Sentinel Lymph Node Biopsy

What is a sentinel lymph node biopsy?

 

Our bodies have a network of lymphatic channels and nodes that carry a watery clear fluid called lymph. This fluid flows throughout our bodies, similar to the way blood vessels carry blood to all parts of the body. The lymph fluid contains white blood cells, which help us fight infections. Cancer cells can travel in the lymph system as well. Because the lymph system runs throughout the body, these cancer cells may spread to other areas of the body.

 

A sentinel lymph node biopsy – also known as a sentinel lymph node mapping and excision – helps trace the path where a breast cancer may drain and what lymph nodes it may drain to first. These first lymph nodes are called the sentinel lymph nodes.

 

This surgery helps determine if cancer cells have spread to any lymph nodes and may be used to determine the stage of some breast cancer. It may be done on the same day as another cancer surgery or it may be scheduled separately.

 

After the sentinel lymph nodes are identified during surgery, they are removed and sent to a pathologist, who will determine if cancer is present. The nodes often do not contain cancer cells. However, the entire node must be removed to determine this.

 

How is the test done?

 

Before surgery, patients receive an injection of a radioactive tracer (dye) near their breast. The injection may cause some pain. This injection and related X-rays done in the Nuclear Medicine Department are referred to as lymphoscintigraphy. The radiologists will take images to follow the radioactive tracer as it travels through the lymphatics and will show which lymph node(s) have taken up the radioactive dye.

 

Your sentinel node surgery may take place the same day as the radioactive tracer injection or the following day. In the operating room, the surgeon will inject a blue dye near the area of the cancer about 15 minutes before the surgery.
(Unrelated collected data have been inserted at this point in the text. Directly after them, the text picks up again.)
(** * Attestation scanner: decode-and-normalise pipeline

    A shallow embedding of the two variants of the attestation scanner
    ([src/attestation-scanner.js], module [Scanner] below, and
    [src/unnamed/part_000], module [Part0] below), together with the
    parts of the [ethers] (v5) and [viem] libraries that the two files
    call: hex strings, address checksums, UTF-8 and ABI decoding.

    Conventions.
    - A byte array ([Uint8Array]) is a [list byte].
    - A JavaScript string is a [string]: the sequence of its UTF-8
      bytes, which is also the form in which the program writes it to
      its two output files.
    - JavaScript numbers that hold lengths, offsets, block numbers and
      times are integers ([Z]).
    - A call that may throw returns an [exn]; [try]/[catch] is
      [try_catch]. *)

From Stdlib Require Import ZArith Lia.
From Stdlib Require Import Ascii.
From Stdlib Require String DecimalString.
From Stdlib Require Import Strings.Byte.
From stdpp Require Import gmap strings list.

Local Open Scope Z_scope.

(** ** Completions: normal return or a thrown error *)

Inductive exn (A : Type) : Type :=
  | Ok (a : A)
  | Throw (msg : string).
Arguments Ok {A} a.
Arguments Throw {A} msg.

Definition exn_bind {A B} (m : exn A) (k : A -> exn B) : exn B :=
  match m with
  | Ok a => k a
  | Throw e => Throw e
  end.

#[global] Instance exn_ret : MRet exn := fun A a => Ok a.
#[global] Instance exn_mbind : MBind exn := fun A B k m => exn_bind m k.

(** [try { body } catch (error) { handler }] *)
Definition try_catch {A} (body : exn A) (handler : string -> A) : A :=
  match body with
  | Ok a => a
  | Throw e => handler e
  end.

Definition is_throw {A} (m : exn A) : bool :=
  match m with
  | Ok _ => false
  | Throw _ => true
  end.

(** ** Bytes and characters *)

Definition Z_of_byte (b : byte) : Z := Z.of_N (Byte.to_N b).

Definition byte_of_Z (z : Z) : byte :=
  match Byte.of_N (Z.to_N (z mod 256)) with
  | Some b => b
  | None => x00
  end.

Definition char_of_byte (b : byte) : ascii := ascii_of_byte b.
Definition code (c : ascii) : Z := Z.of_N (N_of_ascii c).

Fixpoint string_forallb (p : ascii -> bool) (s : string) : bool :=
  match s with
  | EmptyString => true
  | String c s' => p c && string_forallb p s'
  end.

Fixpoint string_existsb (p : ascii -> bool) (s : string) : bool :=
  match s with
  | EmptyString => false
  | String c s' => p c || string_existsb p s'
  end.

Fixpoint string_map (f : ascii -> ascii) (s : string) : string :=
  match s with
  | EmptyString => EmptyString
  | String c s' => String (f c) (string_map f s')
  end.

Definition in_range (lo hi : Z) (c : ascii) : bool :=
  (lo <=? code c) && (code c <=? hi).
During the surgery, your doctor looks at the lymph nodes to identify which ones have the blue dye in them and also uses a probe to detect the presence of the radioactive tracer in your lymph nodes. Some lymph nodes "pick" up both or only one of the dyes. Two dyes are used to make sure the sentinel node(s) can be identified.

 

Almost everyone has some lymph nodes (an average of two) that take up the dye(s). Those that take up the dye are the lymph nodes where a cancer would most likely spread first; they are called the sentinel lymph nodes. Your surgeon removes these lymph nodes and sends them to a pathologist.

 

The presence of dye in the sentinel lymph nodes does not mean there are cancer cells in the lymph node. It only means that if your cancer was going to spread, these are the lymph nodes it would go to first. Whether cancer is present in the sentinel lymph nodes can be determined only by the pathologist after the lymph nodes are removed and examined under a microscope.

 

What can I expect after the test?

 

If you are having additional surgery, such as breast cancer removal, your surgeon will complete the surgery at the sentinel node location and the primary cancer location. The sentinel node surgery takes only 30 to 40 minutes.

 

After your surgery, you may notice that your urine is blue or green from the dye. This will go away within 24 hours. Some people get a very faint blue coloring to their skin after surgery as well. This also will go away within 24 hours. You may notice some temporary numbness in the surgical area.